Clin Res Cardiol (2025). DOI 10.1007/s00392-025-02737-x
1Universitätsklinikum Bonn Medizinische Klinik und Poliklinik II Bonn, Deutschland
Endothelial dysfunction plays a crucial role in the progression of aortic stenosis (AS), and the Endothelial Activation and Stress Index (EASIX) has been proposed as a biomarker for predicting mortality in various clinical settings.
Aims
Evaluating the predictive value of the EASIX for 3-year all-cause mortality in patients undergoing transcatheter aortic valve replacement (TAVR).
Methods
We conducted a retrospective analysis of 1084 patients with severe AS, who underwent TAVR between 2013 and 2021 at the Heart Center Bonn.
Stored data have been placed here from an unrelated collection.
(* ===== verification/Transform.v ===== *)
(** * Transform: the per-chunk transformations of [src/process_jsonl.py]

    [preprocess_meta] (lines 164-190), [transform_meta] (lines 192-222) and
    the renaming of [timestamp] for reviews (lines 307-311), written in the
    monad [PyM] over a [tstate]: the chunk being transformed and the log of
    the messages printed so far.  A pandas assignment mutates the frame in
    place, so an exception caught by the [try] blocks of the source keeps
    the assignments made before it: [PyM] keeps the state reached at a raise.

    In [main], [df = chunk] makes [df] and [chunk] one object, so the masks
    [chunk[c].isnull()] of [preprocess_meta] read the current frame; the
    model reads the column again where the source reads [chunk].

    The cell casts are numpy's on the values a decoded chunk holds:
    [astype('int32')] truncates a decimal toward zero and keeps the low 32
    bits; [Series < 0] raises a [TypeError] on a string; [astype('datetime64[s]')]
    floors a nanosecond time to whole seconds.  A string that spells a
    number is not cast by the model (numpy would parse it): the declared
    dtypes make such cells absent from decoded chunks. *)

From S2P Require Import Prelude Frame Registry.

(** ** Printed messages *)

Inductive event : Type :=
| ENullRating (n : nat)                       (** line 169 *)
| ENullCount (n : nat)                        (** lines 173 and 212 *)
| EEmptyAsin (n : nat)                        (** line 181 *)
| EEmptyTitle (n : nat)                       (** line 185 *)
| EPreprocessError (e : exn)                  (** line 188 *)
| EReplaceCategory (cat rep : string) (n : nat)  (** line 198 *)
| ENullCategory (rep : string) (n : nat)      (** line 205 *)
| ENegCount (n : nat)                         (** line 216 *)
| ECountError (e : exn).                      (** line 219 *)

Record tstate : Type := mkT {
  df : frame;
  log : list event
}.

(** ** Cell operations *)

(** [astype('int32')] on one cell. *)
Definition cast_int32 (v : value) : res value :=
  match v with
  | VInt z => Ok (VInt (wrap32 z))
  | VFloat m e => Ok (VInt (wrap32 (Z.quot m (10 ^ Z.of_nat e))))
  | VBool b => Ok (VInt (if b then 1 else 0)%Z)
  | VNull => Raise (ValueError "Cannot convert non-finite values (NA or inf) to integer")
  | VStr _ => Raise (ValueError "invalid literal for int()")
  | VTime _ | VObj => Raise (TypeError "cannot cast to int32")
  end.

(** [Series < 0] on one cell: [NaN < 0] is false. *)
Definition lt_zero (v : value) : res bool :=
  match v with
  | VInt z => Ok (z <? 0)%Z
  | VFloat m _ => Ok (m <? 0)%Z
  | VBool _ | VNull => Ok false
  | VStr _ | VTime _ | VObj => Raise (TypeError "'<' not supported between instances")
  end.

(** [astype('datetime64[s]')] on one cell of a [datetime64[ns]] column. *)
Definition astype_datetime_s (v : value) : res value :=
  match v with
  | VTime ns => Ok (VTime (ns / 10 ^ 9 * 10 ^ 9)%Z)
  | VNull => Ok VNull
  | _ => Raise (TypeError "cannot astype to datetime64[s]")
  end.

(** ** Steps over the state *)

Definition get_col (c : string) : PyM tstate (list value) :=
  fun s => (col c (df s), s).

Definition print (e : event) : PyM tstate unit :=
  modify (fun s => mkT (df s) (log s ++ [e])).

Definition set_df (f : frame -> frame) : PyM tstate unit :=
  modify (fun s => mkT (f (df s)) (log s)).

(** [if df_repl.shape[0]:] *)
Definition nonzero (n : nat) : bool := negb (Nat.eqb n 0).

(** ** [preprocess_meta(df, chunk)] *)

Definition preprocess_meta : PyM tstate unit :=
  try_except
    (ar ← get_col "average_rating";
     let n := count_where isnull ar in
     when (nonzero n)
       (print (ENullRating n) ;;
        mask ← get_col "average_rating";
        set_df (loc_set (map isnull mask) "average_rating" (VFloat 3 0))) ;;
     rn ← get_col "rating_number";
     let n := count_where isnull rn in
     when (nonzero n)
       (print (ENullCount n) ;;
        mask ← get_col "rating_number";
        set_df (loc_set (map isnull mask) "rating_number" (VFloat 0 0))) ;;
     rn ← get_col "rating_number";
     rn' ← lift (map_res cast_int32 rn);
     set_df (setitem "rating_number" rn') ;;
     pa ← get_col "parent_asin";
     let n := count_where empty_str pa in
     when (nonzero n) (print (EEmptyAsin n)) ;;
     t ← get_col "title";
     let n := count_where empty_str t in
     when (nonzero n) (print (EEmptyTitle n)))
    (fun e => print (EPreprocessError e)).

(** ** [transform_meta(df, category_transformation)] *)

(** The inner loop: [for category in category_transformation[replacement]]. *)
Definition replace_category (replacement category : string) : PyM tstate unit :=
  mc ← get_col "main_category";
  let n := count_where (eq_str category) mc in
  when (nonzero n)
    (print (EReplaceCategory category replacement n) ;;
     mask ← get_col "main_category";
     set_df (loc_set (map (eq_str category) mask) "main_category" (VStr replacement))).

(** The null sentinel: [df['main_category']=='None']. *)
Definition fill_null_category (replacement : string) : PyM tstate unit :=
  mc ← get_col "main_category";
  let n := count_where (eq_str "None") mc in
  when (nonzero n)
    (print (ENullCategory replacement n) ;;
     mask ← get_col "main_category";
     set_df (loc_set (map (eq_str "None") mask) "main_category" (VStr replacement))).

(** The [try] block of lines 209-220. *)
Definition fix_rating_number : PyM tstate unit :=
  try_except
    (rn ← get_col "rating_number";
     let n := count_where isnull rn in
     when (nonzero n)
       (print (ENullCount n) ;;
        mask ← get_col "rating_number";
        set_df (loc_set (map isnull mask) "rating_number" (VInt 0))) ;;
     rn ← get_col "rating_number";
     neg ← lift (map_res lt_zero rn);
     let n := length (filter (fun b : bool => b = true) neg) in
     when (nonzero n)
       (print (ENegCount n) ;;
        rn ← get_col "rating_number";
        mask ← lift (map_res lt_zero rn);
        set_df (loc_set mask "rating_number" (VInt 0))))
    (fun e => print (ECountError e)).

Definition transform_meta (ct : category_rules) : PyM tstate unit :=
  for_ ct (fun '(replacement, cats) =>
    for_ cats (replace_category replacement) ;;
    fill_null_category replacement ;;
    fix_rating_number).

(** ** Reviews: [df.columns = df.columns.str.replace('timestamp', 'review_date')] *)

Definition rename_timestamp : PyM tstate unit :=
  set_df (set_labels (str_replace "timestamp" "review_date")) ;;
  rd ← get_col "review_date";
  rd' ← lift (map_res astype_datetime_s rd);
  set_df (setitem "review_date" rd').

(** ** Running the steps *)

Ltac trun := repeat (prun; cbn [df log]).

(** The messages a guarded step prints: one when its mask selects a row. *)
Definition opt_event (n : nat) (e : nat -> event) : list event :=
  if nonzero n then [e n] else [].

Lemma get_col_present c s vs :
  assoc_get c (columns (df s)) = Some vs -> get_col c s = (Ok vs, s).
Proof. intros E. unfold get_col, col. by rewrite E. Qed.

Lemma get_col_absent c s :
  assoc_get c (columns (df s)) = None -> get_col c s = (Raise (KeyError c), s).
Proof. intros E. unfold get_col, col. by rewrite E. Qed.

(** [if df[p(df[c])].shape[0]: print(..); df.loc[p(df[c]), c] = v] maps the
    column [c] by [guard p v], whether the mask selects a row or not. *)
Lemma guarded_fix_run c (p : value -> bool) v (e : nat -> event) s vs :
  assoc_get c (columns (df s)) = Some vs ->
  when (nonzero (count_where p vs))
    (print (e (count_where p vs)) ;;
     mask ← get_col c; set_df (loc_set (map p mask) c v)) s
  = (Ok tt, mkT (map_col c (guard p v) (df s)) (log s ++ opt_event (count_where p vs) e)).
Proof.
  intros E. unfold opt_event, when.
  destruct (nonzero (count_where p vs)) eqn:Hn.
  - unfold print, set_df, get_col, col. trun. rewrite E. trun.
    by rewrite (loc_set_map_col p c v (df s) vs E).
  - unfold nonzero in Hn. apply negb_false_iff, Nat.eqb_eq in Hn.
    rewrite (map_col_guard_none p v c (df s) vs E Hn), app_nil_r. by destruct s.
Qed.

Lemma when_print_run (n : nat) (e : nat -> event) s :
  when (nonzero n) (print (e n)) s = (Ok tt, mkT (df s) (log s ++ opt_event n e)).
Proof.
  unfold opt_event, when. destruct (nonzero n); [reflexivity|].
  rewrite app_nil_r. by destruct s.
Qed.

(** ** Row-wise meaning of [transform_meta] *)

(** The inner loop on one cell: each listed category becomes [r]. *)
Definition remap_cats (r : string) (cats : list string) (v : value) : value :=
  fold_left (fun x c => guard (eq_str c) (VStr r) x) cats v.

(** One iteration of the outer loop on a [main_category] cell. *)
Definition remap_rule (r : string) (cats : list string) (v : value) : value :=
  guard (eq_str "None") (VStr r) (remap_cats r cats v).

(** The whole remap on a cell, rules in dict order. *)
Definition remap (ct : category_rules) (v : value) : value :=
  fold_left (fun x rc => remap_rule rc.1 rc.2 x) ct v.

(** [Series < 0] as a mask, on cells where it does not raise. *)
Definition lt_zero_b (v : value) : bool :=
  match lt_zero v with Ok b => b | Raise _ => false end.

Definition comparable (v : value) : bool :=
  match lt_zero v with Ok _ => true | Raise _ => false end.

(** The [rating_number] repair of lines 209-217 on a cell. *)
Definition clamp_count (v : value) : value :=
  guard lt_zero_b (VInt 0) (guard isnull (VInt 0) v).

Lemma clamp_count_idem v : clamp_count (clamp_count v) = clamp_count v.
Proof.
  destruct v; cbn; try reflexivity; unfold clamp_count, guard, lt_zero_b; cbn;
    repeat (case_match; cbn); cbn in *; congruence.
Qed.

Lemma comparable_clamp v : comparable v = true -> comparable (clamp_count v) = true.
Proof.
  unfold comparable, clamp_count, guard, lt_zero_b.
  destruct v; cbn; try discriminate; repeat (case_match; cbn); cbn in *; congruence.
Qed.

Lemma comparable_fill v : comparable v = true -> comparable (guard isnull (VInt 0) v) = true.
Proof. destruct v; cbn; congruence. Qed.

Lemma map_res_lt_zero vs :
  Forall (fun v => comparable v = true) vs -> map_res lt_zero vs = Ok (map lt_zero_b vs).
Proof.
  intros H. apply map_res_ok. intros x Hx. rewrite Forall_forall in H.
  apply list_elem_of_In, H in Hx. unfold comparable, lt_zero_b in *.
  destruct (lt_zero x); congruence.
Qed.

Lemma count_true_map (p : value -> bool) vs :
  length (filter (fun b : bool => b = true) (map p vs)) = count_where p vs.
Proof.
  induction vs as [|x vs IH]; [reflexivity|].
  rewrite count_where_cons, map_cons, filter_cons.
  destruct (p x); case_decide; cbn; try congruence; lia.
Qed.

Lemma replace_category_run r c s vs :
  assoc_get "main_category" (columns (df s)) = Some vs ->
  replace_category r c s =
  (Ok tt, mkT (map_col "main_category" (guard (eq_str c) (VStr r)) (df s))
              (log s ++ opt_event (count_where (eq_str c) vs) (EReplaceCategory c r))).
Proof.
  intros E. unfold replace_category. rewrite bind_run, (get_col_present _ _ _ E).
  exact (guarded_fix_run _ _ _ _ _ _ E).
Qed.

Lemma fill_null_category_run r s vs :
  assoc_get "main_category" (columns (df s)) = Some vs ->
  fill_null_category r s =
  (Ok tt, mkT (map_col "main_category" (guard (eq_str "None") (VStr r)) (df s))
              (log s ++ opt_event (count_where (eq_str "None") vs) (ENullCategory r))).
Proof.
  intros E. unfold fill_null_category. rewrite bind_run, (get_col_present _ _ _ E).
  exact (guarded_fix_run _ _ _ _ _ _ E).
Qed.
The EASIX was measured pre-procedural. The optimal cut-off (EASIX ≥ 1.65) was determined using the Youden index. Its association with 3-year mortality was assessed using Kaplan-Meier survival analysis and Cox regression models. The primary endpoint was 3-year all-cause mortality.
Results
Patients with an EASIX ≥ 1.65 had significantly higher 3-year mortality compared to those with lower EASIX (45.8% vs. 27.7%, p < 0.001). In multivariate analysis, EASIX remained an independent predictor of mortality (HR = 1.4, 95% CI: 1.1–1.8, p = 0.010). ROC analysis revealed an area under the curve (AUC) of 63.0% for the EASIX, its predictive ability was inferior to the well-established cardiac biomarkers such as NT-proBNP (AUC = 70.2%) and troponin T (AUC = 69.8%).
Conclusion
The EASIX is a significant predictor of 3-year all-cause mortality in patients undergoing TAVR. However, its predictive performance is lower than NT-proBNP and troponin T. Integrating EASIX with traditional cardiac biomarkers may enhance risk stratification in TAVR patients and improve personalized care.